▶ Supplied records
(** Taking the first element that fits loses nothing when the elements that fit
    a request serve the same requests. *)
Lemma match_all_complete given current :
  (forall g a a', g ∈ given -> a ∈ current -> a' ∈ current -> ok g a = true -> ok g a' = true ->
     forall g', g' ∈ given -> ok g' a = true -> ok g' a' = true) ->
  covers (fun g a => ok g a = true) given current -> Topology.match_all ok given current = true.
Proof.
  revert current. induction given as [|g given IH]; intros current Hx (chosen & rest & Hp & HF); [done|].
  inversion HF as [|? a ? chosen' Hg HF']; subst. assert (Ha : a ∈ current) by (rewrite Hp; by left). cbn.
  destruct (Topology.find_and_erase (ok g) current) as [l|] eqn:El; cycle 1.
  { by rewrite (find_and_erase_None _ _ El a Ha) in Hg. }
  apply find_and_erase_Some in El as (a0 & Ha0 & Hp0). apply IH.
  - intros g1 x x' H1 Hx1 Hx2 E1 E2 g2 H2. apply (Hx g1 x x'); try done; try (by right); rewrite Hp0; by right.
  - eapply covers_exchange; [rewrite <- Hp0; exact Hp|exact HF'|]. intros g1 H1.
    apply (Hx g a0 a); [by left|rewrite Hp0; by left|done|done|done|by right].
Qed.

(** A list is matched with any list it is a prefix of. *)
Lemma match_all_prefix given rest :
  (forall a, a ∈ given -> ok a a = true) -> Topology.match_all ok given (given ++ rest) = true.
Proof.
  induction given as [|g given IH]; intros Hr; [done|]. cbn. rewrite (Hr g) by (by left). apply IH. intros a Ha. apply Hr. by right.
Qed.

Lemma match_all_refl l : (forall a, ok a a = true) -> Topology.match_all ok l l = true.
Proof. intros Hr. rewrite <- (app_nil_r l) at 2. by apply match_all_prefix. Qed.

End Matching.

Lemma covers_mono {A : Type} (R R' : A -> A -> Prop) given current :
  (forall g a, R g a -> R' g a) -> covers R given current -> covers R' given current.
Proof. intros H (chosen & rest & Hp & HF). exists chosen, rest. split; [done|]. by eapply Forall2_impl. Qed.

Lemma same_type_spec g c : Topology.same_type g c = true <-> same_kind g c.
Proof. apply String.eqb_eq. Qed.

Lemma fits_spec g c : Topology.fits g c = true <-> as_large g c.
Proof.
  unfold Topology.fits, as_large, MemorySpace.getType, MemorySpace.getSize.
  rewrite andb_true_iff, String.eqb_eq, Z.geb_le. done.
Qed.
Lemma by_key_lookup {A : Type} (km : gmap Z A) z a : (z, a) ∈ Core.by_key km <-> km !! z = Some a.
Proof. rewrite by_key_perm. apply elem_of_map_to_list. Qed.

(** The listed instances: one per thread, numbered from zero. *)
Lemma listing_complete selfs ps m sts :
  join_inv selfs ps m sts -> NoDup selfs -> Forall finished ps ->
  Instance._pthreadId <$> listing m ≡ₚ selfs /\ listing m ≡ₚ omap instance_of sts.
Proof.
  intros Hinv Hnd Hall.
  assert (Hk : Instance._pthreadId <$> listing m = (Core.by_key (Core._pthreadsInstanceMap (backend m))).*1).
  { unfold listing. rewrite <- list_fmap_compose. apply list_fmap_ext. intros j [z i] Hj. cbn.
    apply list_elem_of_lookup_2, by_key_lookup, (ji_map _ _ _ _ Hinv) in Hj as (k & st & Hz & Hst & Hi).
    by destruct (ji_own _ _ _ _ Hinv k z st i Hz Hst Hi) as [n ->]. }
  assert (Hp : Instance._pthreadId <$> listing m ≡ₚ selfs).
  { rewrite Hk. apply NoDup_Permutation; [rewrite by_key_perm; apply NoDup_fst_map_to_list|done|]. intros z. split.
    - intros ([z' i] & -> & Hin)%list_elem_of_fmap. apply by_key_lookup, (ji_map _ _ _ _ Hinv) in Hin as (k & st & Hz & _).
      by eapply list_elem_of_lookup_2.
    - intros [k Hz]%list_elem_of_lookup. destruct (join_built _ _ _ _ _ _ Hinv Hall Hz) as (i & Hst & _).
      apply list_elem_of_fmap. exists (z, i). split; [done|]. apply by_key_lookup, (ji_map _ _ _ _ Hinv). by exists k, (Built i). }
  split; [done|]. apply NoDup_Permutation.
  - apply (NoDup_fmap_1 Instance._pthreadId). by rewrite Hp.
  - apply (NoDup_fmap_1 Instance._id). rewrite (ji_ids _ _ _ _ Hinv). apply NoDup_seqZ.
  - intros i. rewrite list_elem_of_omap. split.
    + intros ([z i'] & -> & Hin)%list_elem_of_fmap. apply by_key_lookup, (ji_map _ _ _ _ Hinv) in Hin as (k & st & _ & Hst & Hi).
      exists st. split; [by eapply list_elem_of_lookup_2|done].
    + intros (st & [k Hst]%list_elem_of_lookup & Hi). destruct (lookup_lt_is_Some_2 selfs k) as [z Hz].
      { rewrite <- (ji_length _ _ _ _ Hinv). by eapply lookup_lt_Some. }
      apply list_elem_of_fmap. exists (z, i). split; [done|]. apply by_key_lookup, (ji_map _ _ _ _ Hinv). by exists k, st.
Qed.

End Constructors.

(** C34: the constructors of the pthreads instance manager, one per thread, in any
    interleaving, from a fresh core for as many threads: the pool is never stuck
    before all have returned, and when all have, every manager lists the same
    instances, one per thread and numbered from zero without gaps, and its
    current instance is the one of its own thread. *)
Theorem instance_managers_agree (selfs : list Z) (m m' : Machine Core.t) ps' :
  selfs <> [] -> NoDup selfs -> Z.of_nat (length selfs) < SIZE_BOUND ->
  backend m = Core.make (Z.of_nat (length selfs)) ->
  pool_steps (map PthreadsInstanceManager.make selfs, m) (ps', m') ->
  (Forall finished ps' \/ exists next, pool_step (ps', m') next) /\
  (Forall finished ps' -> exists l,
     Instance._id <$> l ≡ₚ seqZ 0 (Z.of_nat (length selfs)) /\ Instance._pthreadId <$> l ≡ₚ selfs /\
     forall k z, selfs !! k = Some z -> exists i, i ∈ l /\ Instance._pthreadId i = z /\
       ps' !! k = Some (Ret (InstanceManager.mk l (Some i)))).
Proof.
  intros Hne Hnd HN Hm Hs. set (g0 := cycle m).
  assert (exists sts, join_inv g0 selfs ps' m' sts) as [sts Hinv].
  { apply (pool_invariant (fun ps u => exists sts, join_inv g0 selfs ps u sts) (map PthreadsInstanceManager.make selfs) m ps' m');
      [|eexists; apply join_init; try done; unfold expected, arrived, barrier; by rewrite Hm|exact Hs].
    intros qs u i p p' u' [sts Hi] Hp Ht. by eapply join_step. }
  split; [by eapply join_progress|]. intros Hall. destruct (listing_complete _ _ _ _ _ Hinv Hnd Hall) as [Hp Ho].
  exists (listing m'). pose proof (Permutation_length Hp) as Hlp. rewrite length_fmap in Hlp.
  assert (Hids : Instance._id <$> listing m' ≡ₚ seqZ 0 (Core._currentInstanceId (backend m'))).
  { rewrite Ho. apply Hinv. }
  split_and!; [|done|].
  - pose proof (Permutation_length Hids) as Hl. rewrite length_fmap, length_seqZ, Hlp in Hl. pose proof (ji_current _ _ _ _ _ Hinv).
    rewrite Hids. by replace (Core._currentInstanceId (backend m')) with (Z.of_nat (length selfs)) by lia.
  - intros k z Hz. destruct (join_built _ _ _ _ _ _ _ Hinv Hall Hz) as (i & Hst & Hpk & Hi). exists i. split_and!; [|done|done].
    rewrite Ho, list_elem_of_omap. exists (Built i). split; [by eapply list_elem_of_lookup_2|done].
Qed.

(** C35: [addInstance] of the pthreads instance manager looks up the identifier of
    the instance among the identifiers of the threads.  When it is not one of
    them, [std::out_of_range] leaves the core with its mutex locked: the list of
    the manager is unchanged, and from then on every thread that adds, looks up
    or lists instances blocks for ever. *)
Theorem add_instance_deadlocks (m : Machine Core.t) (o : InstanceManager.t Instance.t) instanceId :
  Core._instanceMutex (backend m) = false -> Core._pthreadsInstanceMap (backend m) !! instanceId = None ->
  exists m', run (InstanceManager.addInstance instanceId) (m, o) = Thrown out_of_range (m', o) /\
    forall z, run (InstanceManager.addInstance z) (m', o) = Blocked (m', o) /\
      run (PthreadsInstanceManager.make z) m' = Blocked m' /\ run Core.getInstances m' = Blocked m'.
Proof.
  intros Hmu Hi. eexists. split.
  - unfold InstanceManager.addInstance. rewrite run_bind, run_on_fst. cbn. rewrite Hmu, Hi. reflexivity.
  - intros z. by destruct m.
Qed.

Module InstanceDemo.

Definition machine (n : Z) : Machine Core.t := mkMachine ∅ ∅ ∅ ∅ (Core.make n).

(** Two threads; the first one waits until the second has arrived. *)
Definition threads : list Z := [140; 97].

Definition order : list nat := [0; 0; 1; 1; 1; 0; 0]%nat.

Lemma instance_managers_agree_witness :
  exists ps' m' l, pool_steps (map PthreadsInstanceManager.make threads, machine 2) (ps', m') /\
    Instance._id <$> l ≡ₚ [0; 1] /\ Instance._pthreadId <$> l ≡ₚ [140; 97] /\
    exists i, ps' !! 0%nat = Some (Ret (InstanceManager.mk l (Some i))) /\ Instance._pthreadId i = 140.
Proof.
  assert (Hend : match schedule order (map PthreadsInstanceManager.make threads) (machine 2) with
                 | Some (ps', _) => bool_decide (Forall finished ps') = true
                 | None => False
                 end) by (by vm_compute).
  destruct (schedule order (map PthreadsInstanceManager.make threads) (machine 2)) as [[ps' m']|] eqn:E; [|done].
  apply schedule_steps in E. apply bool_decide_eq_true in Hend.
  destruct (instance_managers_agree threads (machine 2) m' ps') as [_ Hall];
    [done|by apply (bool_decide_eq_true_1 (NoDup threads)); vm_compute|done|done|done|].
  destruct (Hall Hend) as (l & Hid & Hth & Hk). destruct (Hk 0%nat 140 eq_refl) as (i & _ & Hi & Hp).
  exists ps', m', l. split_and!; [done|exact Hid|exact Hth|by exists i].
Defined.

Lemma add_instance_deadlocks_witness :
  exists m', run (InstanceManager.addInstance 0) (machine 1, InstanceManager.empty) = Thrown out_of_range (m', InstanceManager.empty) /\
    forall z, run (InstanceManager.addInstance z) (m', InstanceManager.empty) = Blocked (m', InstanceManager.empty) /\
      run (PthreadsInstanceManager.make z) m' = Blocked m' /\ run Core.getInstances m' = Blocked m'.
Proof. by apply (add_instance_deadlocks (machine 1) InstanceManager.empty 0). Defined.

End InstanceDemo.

▶ What is required
For this exercise, please copy exactly the lines of the material above from its first line through the line where "forall g', g'" appears.

▶ Solution for this task
(** Taking the first element that fits loses nothing when the elements that fit
    a request serve the same requests. *)
Lemma match_all_complete given current :
  (forall g a a', g ∈ given -> a ∈ current -> a' ∈ current -> ok g a = true -> ok g a' = true ->
     forall g', g' ∈ given -> ok g' a = true -> ok g' a' = true) ->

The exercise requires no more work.